• [Your goal]: When the word "inputLength" shows up in a line of the data below, copy that whole line.

Stored data entries:
Definition qm_utils_base64decode (data : list Z) (outputLenMax : Z) : outcome (Z * option Z * list Z) :=
  let inputLength := Z.of_nat (length data) in
  if negb (inputLength mod 4 =? 0) then Ret (-1, None, [])
  else
    let outputLength := u32 (inputLength / 4 * 3) in
    c1 ← of_option (data !! Z.to_nat (u32 (inputLength - 1)));
    let outputLength := if c1 =? PAD then u32 (outputLength - 1) else outputLength in
    c2 ← of_option (data !! Z.to_nat (u32 (inputLength - 2)));
    let outputLength := if c2 =? PAD then u32 (outputLength - 1) else outputLength in
    if outputLenMax <? outputLength then Ret (-1, Some outputLength, [])
    else out ← decode_loop data; Ret (0, Some outputLength, take (Z.to_nat outputLength) out).

(** ** Specification *)

(** The encoding of RFC 4648, with sextets by division. *)
Definition group (a b c : Z) : list Z :=
  [enc (a / 4); enc (a mod 4 * 16 + b / 16); enc (b mod 16 * 4 + c / 64); enc (c mod 64)].

Fixpoint base64 (data : list Z) : list Z :=
  match data with
  | [] => []
  | [a] => [enc (a / 4); enc (a mod 4 * 16); PAD; PAD]
  | [a; b] => [enc (a / 4); enc (a mod 4 * 16 + b / 16); enc (b mod 16 * 4); PAD]
  | a :: b :: c :: rest => group a b c ++ base64 rest
  end.

(** Induction in steps of three. *)
Lemma list_ind3 {A} (P : list A -> Prop) : P [] -> (forall a, P [a]) -> (forall a b, P [a; b]) ->
  (forall a b c l, P l -> P (a :: b :: c :: l)) -> forall l, P l.
Proof.
  intros H0 H1 H2 H3. fix IH 1. intros [|a [|b [|c l]]]; [done|apply H1|apply H2|]. apply H3, IH.
Qed.

(** ** Lemmas *)

Lemma triple_sextets a b c : is_u8 a -> is_u8 b -> is_u8 c -> encode_triple a b c = group a b c.
Proof.
  intros Ha Hb Hc. unfold is_u8 in *. unfold encode_triple, group. rewrite !Z.shiftl_mul_pow2 by lia.
  rewrite (u32_id (a * 2 ^ 16)), (u32_id (b * 2 ^ 8)) by (widths; lia). rewrite (u32_id (a * 2 ^ 16 + b * 2 ^ 8)) by (widths; lia).
  rewrite u32_id by (widths; lia). rewrite !Z.shiftr_div_pow2 by lia.
  change 63 with (Z.ones 6). rewrite !Z.land_ones by lia. set (t := a * 2 ^ 16 + b * 2 ^ 8 + c).
  assert (t / 2 ^ 18 mod 2 ^ 6 = a / 4 /\ t / 2 ^ 12 mod 2 ^ 6 = a mod 4 * 16 + b / 16
    /\ t / 2 ^ 6 mod 2 ^ 6 = b mod 16 * 4 + c / 64 /\ t mod 2 ^ 6 = c mod 64) as (-> & -> & -> & ->); [|done].
  unfold t. Z.to_euclidean_division_equations; lia.
Qed.

(** The two tables are inverse to each other, and '=' is not in them. *)
Lemma sextet_enc s : 0 <= s < 64 -> sextet (enc s) = Ret s.
Proof.
  intros Hs. assert (forallb (fun i => match sextet (enc (Z.of_nat i)) with Ret v => v =? Z.of_nat i | _ => false end) (seq 0 64) = true)
    as Hall by (vm_compute; reflexivity).
  rewrite List.forallb_forall in Hall. specialize (Hall (Z.to_nat s)). rewrite Z2Nat.id in Hall by lia.
  assert (List.In (Z.to_nat s) (seq 0 64)) as Hin by (apply List.in_seq; lia). specialize (Hall Hin).
  destruct (sextet (enc s)) as [v| |]; [|done|done]. f_equal. lia.
Qed.

Lemma enc_not_pad s : 0 <= s < 64 -> enc s <> PAD.
Proof. intros Hs He. pose proof (sextet_enc s Hs) as Hx. rewrite He in Hx. injection Hx as <-. vm_compute in He. discriminate. Qed.

(** Reading back a group of four sextets. *)
Lemma decode_sextets x y z w c1 c2 c3 c4 rest out : 0 <= x < 64 -> 0 <= y < 64 -> 0 <= z < 64 -> 0 <= w < 64 ->
  sextet c1 = Ret x -> sextet c2 = Ret y -> sextet c3 = Ret z -> sextet c4 = Ret w -> decode_loop rest = Ret out ->
  decode_loop (c1 :: c2 :: c3 :: c4 :: rest) = Ret (x * 4 + y / 16 :: y mod 16 * 16 + z / 4 :: z mod 4 * 64 + w :: out).
Proof.
  intros Hx Hy Hz Hw H1 H2 H3 H4 Hr. cbn [decode_loop]. rewrite H1, H2, H3, H4. cbn [mbind outcome_bind]. rewrite Hr.
  cbn [mbind outcome_bind]. rewrite !Z.shiftl_mul_pow2 by lia.
  rewrite (u32_id (x * 2 ^ 18)), (u32_id (y * 2 ^ 12)), (u32_id (z * 2 ^ 6)) by (widths; lia).
  rewrite (u32_id (x * 2 ^ 18 + y * 2 ^ 12)) by (widths; lia). rewrite (u32_id (_ + z * 2 ^ 6)) by (widths; lia).
  rewrite u32_id by (widths; lia). rewrite !Z.shiftr_div_pow2 by lia. change 255 with (Z.ones 8). rewrite !Z.land_ones by lia.
  set (t := x * 2 ^ 18 + y * 2 ^ 12 + z * 2 ^ 6 + w).
  assert (t / 2 ^ 16 mod 2 ^ 8 = x * 4 + y / 16 /\ t / 2 ^ 8 mod 2 ^ 8 = y mod 16 * 16 + z / 4
    /\ t mod 2 ^ 8 = z mod 4 * 64 + w) as (-> & -> & ->); [|done].
  unfold t. Z.to_euclidean_division_equations; lia.
Qed.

• [Answer to this exercise]:
  let inputLength := Z.of_nat (length data) in
  if negb (inputLength mod 4 =? 0) then Ret (-1, None, [])
    let outputLength := u32 (inputLength / 4 * 3) in
    c1 ← of_option (data !! Z.to_nat (u32 (inputLength - 1)));
    c2 ← of_option (data !! Z.to_nat (u32 (inputLength - 2)));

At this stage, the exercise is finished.